[Saved entries]
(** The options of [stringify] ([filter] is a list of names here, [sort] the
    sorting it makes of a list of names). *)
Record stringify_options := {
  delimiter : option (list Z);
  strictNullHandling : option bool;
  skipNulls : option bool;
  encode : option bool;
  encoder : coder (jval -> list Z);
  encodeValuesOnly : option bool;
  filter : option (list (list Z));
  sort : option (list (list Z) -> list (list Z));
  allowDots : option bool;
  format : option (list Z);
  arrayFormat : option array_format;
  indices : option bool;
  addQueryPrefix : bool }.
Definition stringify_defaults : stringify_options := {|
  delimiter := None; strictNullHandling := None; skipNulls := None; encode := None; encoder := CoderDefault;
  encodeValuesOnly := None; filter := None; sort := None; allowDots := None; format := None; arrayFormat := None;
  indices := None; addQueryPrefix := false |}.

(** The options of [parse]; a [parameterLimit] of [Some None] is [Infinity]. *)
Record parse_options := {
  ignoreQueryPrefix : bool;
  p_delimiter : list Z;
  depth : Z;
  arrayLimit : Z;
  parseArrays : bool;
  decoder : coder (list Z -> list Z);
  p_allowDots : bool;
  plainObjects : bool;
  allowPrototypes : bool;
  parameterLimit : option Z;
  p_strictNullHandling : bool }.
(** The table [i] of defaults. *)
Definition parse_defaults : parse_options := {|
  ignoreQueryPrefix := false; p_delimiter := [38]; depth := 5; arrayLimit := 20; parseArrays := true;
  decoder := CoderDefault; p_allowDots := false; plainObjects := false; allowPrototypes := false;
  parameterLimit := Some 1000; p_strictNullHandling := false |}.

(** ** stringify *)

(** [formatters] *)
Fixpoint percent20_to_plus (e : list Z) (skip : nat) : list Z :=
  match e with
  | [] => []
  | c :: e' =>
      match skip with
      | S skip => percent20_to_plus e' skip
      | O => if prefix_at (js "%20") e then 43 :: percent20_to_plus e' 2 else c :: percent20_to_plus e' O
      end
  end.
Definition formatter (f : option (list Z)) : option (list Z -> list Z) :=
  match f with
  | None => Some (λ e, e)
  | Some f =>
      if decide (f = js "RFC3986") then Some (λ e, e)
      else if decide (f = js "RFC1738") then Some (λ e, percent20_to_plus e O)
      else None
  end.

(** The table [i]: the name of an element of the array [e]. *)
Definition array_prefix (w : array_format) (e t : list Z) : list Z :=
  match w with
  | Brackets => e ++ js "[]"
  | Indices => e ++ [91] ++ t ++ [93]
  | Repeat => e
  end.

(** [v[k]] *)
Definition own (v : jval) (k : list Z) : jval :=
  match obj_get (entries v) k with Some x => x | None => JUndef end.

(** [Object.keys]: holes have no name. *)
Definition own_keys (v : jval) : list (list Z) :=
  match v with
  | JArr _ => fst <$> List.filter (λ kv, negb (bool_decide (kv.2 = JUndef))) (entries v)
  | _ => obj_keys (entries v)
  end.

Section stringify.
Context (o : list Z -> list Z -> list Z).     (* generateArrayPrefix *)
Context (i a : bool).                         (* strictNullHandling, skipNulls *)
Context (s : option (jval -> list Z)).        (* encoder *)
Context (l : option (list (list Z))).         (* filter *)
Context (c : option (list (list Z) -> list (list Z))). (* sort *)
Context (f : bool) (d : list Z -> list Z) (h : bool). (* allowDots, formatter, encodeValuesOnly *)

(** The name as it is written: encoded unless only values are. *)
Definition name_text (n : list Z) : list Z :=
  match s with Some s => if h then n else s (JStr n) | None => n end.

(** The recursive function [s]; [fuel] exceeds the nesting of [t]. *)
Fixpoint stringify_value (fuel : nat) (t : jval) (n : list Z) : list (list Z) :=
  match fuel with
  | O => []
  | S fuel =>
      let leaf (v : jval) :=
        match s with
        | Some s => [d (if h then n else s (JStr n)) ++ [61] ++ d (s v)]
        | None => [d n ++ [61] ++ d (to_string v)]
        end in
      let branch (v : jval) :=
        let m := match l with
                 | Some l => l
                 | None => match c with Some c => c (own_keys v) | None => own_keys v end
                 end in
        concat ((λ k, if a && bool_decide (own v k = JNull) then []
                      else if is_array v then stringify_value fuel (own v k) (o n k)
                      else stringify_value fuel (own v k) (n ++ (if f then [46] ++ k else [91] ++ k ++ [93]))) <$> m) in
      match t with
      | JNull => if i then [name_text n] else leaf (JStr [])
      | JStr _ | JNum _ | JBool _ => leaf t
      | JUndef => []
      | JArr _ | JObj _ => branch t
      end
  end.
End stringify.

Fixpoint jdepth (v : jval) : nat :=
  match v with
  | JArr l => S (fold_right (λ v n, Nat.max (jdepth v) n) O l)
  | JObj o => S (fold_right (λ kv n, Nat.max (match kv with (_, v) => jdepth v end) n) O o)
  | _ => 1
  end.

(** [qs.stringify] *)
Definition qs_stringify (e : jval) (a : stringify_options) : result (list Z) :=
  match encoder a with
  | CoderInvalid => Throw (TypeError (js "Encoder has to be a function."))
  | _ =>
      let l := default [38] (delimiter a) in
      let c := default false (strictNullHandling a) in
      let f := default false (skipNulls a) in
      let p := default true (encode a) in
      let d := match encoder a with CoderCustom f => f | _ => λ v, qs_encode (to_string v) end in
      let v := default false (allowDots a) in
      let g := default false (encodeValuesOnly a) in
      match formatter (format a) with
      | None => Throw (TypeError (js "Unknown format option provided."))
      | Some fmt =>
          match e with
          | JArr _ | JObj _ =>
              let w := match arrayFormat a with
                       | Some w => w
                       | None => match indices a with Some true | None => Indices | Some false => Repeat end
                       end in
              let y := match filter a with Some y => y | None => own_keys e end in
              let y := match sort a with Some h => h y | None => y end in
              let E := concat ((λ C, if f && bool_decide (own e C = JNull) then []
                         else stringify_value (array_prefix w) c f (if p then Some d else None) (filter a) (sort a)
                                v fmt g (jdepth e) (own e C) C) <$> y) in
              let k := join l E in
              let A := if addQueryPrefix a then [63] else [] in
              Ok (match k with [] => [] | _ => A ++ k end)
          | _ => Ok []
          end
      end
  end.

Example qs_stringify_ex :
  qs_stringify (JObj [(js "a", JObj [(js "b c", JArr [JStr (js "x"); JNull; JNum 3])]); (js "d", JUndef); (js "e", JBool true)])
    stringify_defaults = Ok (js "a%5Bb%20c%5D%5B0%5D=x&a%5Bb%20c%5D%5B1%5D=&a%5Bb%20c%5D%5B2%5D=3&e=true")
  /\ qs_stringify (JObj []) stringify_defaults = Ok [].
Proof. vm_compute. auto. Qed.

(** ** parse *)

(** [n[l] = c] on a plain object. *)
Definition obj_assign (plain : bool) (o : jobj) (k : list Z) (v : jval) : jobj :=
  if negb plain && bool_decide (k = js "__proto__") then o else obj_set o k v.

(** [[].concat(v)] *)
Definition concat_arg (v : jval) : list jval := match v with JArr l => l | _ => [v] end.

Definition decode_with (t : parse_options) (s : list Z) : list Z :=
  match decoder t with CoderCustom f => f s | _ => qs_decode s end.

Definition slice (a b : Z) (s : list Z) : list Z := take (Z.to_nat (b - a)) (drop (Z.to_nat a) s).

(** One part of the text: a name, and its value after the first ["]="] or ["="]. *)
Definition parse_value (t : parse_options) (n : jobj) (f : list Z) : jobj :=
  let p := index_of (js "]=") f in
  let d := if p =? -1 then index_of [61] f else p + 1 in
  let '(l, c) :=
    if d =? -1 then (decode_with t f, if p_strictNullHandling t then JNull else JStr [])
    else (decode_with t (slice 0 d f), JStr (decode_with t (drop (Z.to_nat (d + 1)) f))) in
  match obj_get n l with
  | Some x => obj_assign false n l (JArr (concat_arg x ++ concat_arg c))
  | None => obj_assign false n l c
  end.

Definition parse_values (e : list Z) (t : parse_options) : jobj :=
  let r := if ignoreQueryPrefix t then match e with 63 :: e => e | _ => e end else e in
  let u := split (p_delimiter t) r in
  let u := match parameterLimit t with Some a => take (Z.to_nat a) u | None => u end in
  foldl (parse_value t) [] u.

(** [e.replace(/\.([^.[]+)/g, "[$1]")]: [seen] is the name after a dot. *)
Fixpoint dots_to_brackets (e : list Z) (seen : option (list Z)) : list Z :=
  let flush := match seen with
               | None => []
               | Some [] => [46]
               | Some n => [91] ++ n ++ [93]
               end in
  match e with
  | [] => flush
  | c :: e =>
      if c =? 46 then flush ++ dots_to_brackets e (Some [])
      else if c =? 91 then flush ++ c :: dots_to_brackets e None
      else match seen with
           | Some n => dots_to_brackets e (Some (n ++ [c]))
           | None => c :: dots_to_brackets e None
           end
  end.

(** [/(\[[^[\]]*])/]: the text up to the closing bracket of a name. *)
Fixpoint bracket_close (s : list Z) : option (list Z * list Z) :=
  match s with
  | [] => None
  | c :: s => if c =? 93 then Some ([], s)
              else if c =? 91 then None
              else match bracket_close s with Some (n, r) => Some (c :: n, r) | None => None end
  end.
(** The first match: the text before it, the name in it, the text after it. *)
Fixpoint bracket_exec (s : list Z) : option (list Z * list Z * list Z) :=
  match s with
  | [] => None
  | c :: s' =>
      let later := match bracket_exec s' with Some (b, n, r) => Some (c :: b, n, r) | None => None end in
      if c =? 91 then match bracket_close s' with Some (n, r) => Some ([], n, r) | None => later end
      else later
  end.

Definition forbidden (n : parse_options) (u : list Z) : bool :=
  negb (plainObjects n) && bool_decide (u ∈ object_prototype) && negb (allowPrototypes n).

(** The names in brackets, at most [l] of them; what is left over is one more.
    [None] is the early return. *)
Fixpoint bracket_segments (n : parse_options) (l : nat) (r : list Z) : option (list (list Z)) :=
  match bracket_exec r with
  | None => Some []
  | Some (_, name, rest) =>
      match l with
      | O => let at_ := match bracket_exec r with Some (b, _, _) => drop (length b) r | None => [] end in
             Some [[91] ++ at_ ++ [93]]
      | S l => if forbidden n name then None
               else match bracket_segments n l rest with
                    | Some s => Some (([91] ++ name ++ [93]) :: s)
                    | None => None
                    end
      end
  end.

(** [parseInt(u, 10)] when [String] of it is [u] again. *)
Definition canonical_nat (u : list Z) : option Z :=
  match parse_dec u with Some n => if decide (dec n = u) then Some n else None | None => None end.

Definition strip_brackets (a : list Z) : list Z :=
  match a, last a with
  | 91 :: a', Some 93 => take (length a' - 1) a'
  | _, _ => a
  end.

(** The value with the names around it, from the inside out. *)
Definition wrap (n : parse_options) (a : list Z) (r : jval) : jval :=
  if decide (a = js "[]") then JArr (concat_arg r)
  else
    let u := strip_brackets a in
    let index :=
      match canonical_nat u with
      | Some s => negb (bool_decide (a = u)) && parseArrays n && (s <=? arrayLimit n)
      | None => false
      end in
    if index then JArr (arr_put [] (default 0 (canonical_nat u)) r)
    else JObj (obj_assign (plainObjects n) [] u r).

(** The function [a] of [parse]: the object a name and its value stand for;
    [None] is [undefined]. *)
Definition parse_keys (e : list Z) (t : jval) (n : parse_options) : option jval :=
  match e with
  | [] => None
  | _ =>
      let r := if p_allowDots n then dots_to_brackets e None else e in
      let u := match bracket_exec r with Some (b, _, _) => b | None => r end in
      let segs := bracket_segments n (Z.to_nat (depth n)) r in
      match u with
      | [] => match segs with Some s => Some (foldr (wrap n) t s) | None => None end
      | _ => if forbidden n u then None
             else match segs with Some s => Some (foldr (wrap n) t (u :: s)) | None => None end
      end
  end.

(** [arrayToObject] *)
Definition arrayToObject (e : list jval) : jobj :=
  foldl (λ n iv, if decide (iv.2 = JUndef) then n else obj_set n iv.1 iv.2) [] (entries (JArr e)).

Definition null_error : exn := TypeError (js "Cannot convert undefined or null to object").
--
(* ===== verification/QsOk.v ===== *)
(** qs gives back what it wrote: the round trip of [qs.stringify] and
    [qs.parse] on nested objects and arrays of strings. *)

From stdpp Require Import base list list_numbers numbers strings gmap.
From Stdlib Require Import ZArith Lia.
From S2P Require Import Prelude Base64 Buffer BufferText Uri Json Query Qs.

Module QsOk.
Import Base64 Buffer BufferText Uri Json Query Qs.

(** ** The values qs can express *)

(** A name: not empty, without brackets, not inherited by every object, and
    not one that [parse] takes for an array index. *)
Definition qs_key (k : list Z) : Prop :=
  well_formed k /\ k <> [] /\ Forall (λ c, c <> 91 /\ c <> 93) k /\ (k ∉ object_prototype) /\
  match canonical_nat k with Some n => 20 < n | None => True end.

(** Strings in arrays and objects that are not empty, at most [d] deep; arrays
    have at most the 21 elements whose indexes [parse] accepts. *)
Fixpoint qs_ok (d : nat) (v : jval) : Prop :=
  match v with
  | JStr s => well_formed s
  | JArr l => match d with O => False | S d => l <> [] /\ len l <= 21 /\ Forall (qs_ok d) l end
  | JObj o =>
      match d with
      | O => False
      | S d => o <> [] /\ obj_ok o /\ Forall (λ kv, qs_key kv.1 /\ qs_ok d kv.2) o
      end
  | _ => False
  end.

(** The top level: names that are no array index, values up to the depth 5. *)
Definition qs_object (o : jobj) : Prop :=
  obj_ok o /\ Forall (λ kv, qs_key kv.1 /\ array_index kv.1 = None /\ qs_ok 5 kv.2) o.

** Work to be completed **
Once you find the line with "(** One part" in the entries above, output it and each line after it up to and including the line with "Some ([], s)", and nothing else.

** Your solution **
(** One part of the text: a name, and its value after the first ["]="] or ["="]. *)
Definition parse_value (t : parse_options) (n : jobj) (f : list Z) : jobj :=
  let p := index_of (js "]=") f in
  let d := if p =? -1 then index_of [61] f else p + 1 in
  let '(l, c) :=
    if d =? -1 then (decode_with t f, if p_strictNullHandling t then JNull else JStr [])
    else (decode_with t (slice 0 d f), JStr (decode_with t (drop (Z.to_nat (d + 1)) f))) in
  match obj_get n l with
  | Some x => obj_assign false n l (JArr (concat_arg x ++ concat_arg c))
  | None => obj_assign false n l c
  end.

Definition parse_values (e : list Z) (t : parse_options) : jobj :=
  let r := if ignoreQueryPrefix t then match e with 63 :: e => e | _ => e end else e in
  let u := split (p_delimiter t) r in
  let u := match parameterLimit t with Some a => take (Z.to_nat a) u | None => u end in
  foldl (parse_value t) [] u.

(** [e.replace(/\.([^.[]+)/g, "[$1]")]: [seen] is the name after a dot. *)
Fixpoint dots_to_brackets (e : list Z) (seen : option (list Z)) : list Z :=
  let flush := match seen with
               | None => []
               | Some [] => [46]
               | Some n => [91] ++ n ++ [93]
               end in
  match e with
  | [] => flush
  | c :: e =>
      if c =? 46 then flush ++ dots_to_brackets e (Some [])
      else if c =? 91 then flush ++ c :: dots_to_brackets e None
      else match seen with
           | Some n => dots_to_brackets e (Some (n ++ [c]))
           | None => c :: dots_to_brackets e None
           end
  end.

(** [/(\[[^[\]]*])/]: the text up to the closing bracket of a name. *)
Fixpoint bracket_close (s : list Z) : option (list Z * list Z) :=
  match s with
  | [] => None
  | c :: s => if c =? 93 then Some ([], s)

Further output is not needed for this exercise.